** Available data follows **

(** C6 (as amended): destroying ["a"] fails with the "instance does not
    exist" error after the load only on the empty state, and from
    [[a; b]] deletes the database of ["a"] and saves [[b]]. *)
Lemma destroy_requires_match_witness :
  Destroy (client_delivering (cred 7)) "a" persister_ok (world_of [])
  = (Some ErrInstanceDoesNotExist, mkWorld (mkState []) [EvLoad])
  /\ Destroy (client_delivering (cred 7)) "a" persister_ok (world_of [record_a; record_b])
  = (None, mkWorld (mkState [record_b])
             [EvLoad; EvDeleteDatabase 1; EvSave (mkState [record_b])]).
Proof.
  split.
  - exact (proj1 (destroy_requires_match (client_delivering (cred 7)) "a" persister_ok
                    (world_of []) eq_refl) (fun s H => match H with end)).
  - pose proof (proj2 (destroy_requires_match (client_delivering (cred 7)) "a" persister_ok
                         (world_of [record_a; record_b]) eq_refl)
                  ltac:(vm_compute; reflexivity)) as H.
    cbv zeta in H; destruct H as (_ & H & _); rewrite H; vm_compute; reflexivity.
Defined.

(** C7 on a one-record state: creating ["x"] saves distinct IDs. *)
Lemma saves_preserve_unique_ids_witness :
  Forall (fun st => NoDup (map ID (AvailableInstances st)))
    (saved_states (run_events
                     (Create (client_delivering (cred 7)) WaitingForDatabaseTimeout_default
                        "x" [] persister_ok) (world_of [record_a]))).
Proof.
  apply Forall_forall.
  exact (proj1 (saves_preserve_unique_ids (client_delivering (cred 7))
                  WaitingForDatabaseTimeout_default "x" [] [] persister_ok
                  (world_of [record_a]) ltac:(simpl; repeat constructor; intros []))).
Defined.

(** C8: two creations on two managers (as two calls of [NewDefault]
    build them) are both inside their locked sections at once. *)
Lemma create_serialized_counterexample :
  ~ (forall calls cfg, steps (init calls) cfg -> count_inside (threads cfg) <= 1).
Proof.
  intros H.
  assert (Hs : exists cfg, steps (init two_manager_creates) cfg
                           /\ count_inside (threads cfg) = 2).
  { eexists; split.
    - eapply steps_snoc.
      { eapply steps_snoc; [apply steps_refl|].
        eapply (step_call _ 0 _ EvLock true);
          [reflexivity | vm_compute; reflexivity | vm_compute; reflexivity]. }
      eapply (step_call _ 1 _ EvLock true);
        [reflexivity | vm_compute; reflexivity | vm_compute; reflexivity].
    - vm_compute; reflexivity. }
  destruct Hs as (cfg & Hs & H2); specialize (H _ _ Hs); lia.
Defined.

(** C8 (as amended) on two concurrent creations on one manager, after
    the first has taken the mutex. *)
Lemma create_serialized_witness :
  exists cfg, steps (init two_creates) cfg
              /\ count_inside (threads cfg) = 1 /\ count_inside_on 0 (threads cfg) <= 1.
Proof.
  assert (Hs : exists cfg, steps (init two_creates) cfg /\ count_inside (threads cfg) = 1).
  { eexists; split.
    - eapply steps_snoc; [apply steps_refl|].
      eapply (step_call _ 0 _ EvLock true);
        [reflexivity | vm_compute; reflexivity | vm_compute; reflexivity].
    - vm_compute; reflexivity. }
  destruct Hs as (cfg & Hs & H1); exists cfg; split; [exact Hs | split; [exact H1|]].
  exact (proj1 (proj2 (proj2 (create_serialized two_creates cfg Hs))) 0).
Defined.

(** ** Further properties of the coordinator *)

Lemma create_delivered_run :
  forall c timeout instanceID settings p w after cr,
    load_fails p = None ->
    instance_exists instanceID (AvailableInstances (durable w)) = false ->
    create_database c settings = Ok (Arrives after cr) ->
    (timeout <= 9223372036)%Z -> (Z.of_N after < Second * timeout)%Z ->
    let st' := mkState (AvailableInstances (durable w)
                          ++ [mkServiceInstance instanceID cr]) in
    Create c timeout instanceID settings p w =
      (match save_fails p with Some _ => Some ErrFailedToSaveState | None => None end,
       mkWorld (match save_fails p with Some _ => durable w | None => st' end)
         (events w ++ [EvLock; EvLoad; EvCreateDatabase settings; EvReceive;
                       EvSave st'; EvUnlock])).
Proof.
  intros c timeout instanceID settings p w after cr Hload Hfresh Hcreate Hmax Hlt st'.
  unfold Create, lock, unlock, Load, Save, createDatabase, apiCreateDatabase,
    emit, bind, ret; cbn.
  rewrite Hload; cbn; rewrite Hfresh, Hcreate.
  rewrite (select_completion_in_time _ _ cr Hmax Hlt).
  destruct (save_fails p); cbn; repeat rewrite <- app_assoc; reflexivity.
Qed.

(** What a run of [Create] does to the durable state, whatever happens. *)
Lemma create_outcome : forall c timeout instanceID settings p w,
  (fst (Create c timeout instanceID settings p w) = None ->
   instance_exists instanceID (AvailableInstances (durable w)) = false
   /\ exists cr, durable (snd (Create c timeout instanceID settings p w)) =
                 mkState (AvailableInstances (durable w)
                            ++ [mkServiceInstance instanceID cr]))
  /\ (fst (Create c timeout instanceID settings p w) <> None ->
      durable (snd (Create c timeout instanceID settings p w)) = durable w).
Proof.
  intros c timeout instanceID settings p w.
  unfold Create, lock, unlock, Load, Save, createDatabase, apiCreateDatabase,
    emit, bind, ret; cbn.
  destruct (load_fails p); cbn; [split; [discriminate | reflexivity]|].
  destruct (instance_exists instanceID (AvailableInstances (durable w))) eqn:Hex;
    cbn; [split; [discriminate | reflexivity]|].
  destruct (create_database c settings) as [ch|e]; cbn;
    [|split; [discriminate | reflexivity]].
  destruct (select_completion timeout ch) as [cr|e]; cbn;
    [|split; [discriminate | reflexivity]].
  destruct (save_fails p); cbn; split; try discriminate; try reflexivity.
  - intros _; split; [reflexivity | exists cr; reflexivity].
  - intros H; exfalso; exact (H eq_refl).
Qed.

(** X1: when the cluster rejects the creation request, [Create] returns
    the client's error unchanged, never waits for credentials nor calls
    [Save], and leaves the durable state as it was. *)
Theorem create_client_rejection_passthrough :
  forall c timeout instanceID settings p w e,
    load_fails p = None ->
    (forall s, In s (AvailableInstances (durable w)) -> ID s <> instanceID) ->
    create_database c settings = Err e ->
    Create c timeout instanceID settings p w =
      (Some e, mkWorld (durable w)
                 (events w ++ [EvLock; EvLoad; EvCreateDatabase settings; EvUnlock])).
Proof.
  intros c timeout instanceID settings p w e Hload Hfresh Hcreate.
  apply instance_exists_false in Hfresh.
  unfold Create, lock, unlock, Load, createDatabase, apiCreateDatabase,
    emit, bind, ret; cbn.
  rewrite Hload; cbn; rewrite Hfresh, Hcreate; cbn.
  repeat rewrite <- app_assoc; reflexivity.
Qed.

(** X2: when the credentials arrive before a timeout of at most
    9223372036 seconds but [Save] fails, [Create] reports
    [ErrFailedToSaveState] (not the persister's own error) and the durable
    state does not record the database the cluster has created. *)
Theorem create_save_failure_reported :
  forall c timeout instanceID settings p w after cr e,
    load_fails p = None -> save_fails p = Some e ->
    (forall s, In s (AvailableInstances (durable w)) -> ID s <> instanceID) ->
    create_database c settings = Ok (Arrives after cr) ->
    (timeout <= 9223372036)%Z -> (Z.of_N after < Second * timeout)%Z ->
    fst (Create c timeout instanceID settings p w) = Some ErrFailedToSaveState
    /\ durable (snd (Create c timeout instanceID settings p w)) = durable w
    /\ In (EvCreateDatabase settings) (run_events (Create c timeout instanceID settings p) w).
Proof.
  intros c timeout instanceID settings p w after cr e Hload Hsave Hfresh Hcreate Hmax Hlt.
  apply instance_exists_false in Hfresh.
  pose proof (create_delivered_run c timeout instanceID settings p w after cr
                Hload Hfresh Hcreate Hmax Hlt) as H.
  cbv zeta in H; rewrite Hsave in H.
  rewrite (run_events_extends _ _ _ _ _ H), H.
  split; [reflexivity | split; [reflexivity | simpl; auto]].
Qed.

** End of Available data **

(Task requirements): Of the entries above, repeat exactly the lines between the line with "cbv zeta in H; destruct" and the line with "Forall (fun st", inclusive, and no others.

(Your solution):
    cbv zeta in H; destruct H as (_ & H & _); rewrite H; vm_compute; reflexivity.
Defined.

(** C7 on a one-record state: creating ["x"] saves distinct IDs. *)
Lemma saves_preserve_unique_ids_witness :
  Forall (fun st => NoDup (map ID (AvailableInstances st)))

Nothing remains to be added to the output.